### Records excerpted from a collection

[Start of Attachment]

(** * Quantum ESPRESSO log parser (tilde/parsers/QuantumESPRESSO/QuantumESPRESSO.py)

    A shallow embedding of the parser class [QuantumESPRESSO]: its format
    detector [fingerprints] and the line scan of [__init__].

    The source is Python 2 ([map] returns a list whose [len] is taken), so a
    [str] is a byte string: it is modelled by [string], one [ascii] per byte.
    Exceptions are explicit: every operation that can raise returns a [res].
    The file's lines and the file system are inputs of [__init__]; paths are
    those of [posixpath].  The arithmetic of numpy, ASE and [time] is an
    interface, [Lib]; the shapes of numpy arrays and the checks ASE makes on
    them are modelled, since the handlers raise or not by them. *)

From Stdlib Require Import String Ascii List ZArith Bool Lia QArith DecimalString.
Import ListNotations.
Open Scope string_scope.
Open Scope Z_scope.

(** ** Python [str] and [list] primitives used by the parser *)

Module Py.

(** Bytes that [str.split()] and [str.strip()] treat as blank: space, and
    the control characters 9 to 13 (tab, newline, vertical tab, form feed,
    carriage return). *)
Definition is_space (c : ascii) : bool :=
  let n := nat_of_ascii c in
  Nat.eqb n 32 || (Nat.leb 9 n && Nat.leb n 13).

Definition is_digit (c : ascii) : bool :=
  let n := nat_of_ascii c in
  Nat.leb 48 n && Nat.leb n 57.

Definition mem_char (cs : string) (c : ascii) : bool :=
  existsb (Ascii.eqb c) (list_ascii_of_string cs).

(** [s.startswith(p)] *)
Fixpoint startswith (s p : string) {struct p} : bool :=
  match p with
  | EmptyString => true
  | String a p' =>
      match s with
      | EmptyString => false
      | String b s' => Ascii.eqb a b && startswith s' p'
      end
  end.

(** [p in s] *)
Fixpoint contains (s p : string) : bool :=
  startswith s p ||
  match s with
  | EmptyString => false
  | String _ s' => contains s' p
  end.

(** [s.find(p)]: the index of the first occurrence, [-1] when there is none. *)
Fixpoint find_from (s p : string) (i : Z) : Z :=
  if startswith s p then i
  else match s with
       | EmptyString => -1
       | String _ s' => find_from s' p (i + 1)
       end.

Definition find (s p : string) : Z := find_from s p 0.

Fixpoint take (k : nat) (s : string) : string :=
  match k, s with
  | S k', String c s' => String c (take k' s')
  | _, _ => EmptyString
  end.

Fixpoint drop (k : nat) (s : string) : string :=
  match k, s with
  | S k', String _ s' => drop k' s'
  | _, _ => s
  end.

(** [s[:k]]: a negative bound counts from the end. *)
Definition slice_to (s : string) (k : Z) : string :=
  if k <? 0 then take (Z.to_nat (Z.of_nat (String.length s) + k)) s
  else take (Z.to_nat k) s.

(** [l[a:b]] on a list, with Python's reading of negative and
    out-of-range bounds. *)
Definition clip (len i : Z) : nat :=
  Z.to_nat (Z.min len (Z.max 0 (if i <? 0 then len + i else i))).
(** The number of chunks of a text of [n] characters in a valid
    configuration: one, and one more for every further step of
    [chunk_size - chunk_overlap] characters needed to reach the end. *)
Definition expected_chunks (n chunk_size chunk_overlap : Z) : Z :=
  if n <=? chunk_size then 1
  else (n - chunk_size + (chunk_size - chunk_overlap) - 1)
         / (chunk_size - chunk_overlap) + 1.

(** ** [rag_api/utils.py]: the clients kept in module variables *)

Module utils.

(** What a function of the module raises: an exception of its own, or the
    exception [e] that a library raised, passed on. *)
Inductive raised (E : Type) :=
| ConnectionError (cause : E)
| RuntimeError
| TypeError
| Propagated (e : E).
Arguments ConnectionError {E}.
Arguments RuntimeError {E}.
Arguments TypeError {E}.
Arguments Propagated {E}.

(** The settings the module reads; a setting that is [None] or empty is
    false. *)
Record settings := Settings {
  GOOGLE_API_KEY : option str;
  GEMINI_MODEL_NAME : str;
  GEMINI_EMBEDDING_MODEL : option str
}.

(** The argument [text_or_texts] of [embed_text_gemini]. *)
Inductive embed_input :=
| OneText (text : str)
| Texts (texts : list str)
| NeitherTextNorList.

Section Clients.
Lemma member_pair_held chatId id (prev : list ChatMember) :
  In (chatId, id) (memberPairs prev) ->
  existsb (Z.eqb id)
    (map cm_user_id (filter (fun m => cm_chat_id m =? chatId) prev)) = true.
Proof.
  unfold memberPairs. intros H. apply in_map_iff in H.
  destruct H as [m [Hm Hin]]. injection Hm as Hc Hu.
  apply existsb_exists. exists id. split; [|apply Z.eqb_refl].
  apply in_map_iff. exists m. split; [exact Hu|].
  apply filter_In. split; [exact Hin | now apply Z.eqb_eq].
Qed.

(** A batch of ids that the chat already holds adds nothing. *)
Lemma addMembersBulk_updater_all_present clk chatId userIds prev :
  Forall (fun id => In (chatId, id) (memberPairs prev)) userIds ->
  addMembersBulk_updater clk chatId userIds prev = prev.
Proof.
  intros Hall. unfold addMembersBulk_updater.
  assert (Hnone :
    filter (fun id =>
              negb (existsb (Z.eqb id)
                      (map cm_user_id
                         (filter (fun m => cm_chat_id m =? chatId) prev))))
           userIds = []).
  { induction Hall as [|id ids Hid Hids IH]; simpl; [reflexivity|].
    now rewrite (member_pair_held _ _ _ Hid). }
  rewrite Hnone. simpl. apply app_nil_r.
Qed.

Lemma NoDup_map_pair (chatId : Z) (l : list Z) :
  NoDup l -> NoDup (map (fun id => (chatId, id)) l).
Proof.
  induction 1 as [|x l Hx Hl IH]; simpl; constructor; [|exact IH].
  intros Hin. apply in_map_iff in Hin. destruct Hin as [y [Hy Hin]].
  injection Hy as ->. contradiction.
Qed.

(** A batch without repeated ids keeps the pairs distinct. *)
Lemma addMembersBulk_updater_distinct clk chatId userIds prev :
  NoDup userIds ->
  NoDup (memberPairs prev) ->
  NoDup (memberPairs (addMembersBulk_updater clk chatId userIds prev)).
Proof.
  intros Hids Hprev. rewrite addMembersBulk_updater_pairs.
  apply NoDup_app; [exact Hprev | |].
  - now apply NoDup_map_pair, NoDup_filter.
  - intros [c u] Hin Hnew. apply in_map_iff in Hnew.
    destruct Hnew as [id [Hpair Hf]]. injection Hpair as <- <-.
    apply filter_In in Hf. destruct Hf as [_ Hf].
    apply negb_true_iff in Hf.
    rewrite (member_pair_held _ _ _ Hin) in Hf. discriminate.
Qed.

[End of Attachment]

### What is expected
Across all the records above, count the lines that contain "intros" and reply with only the number.

### Your response
5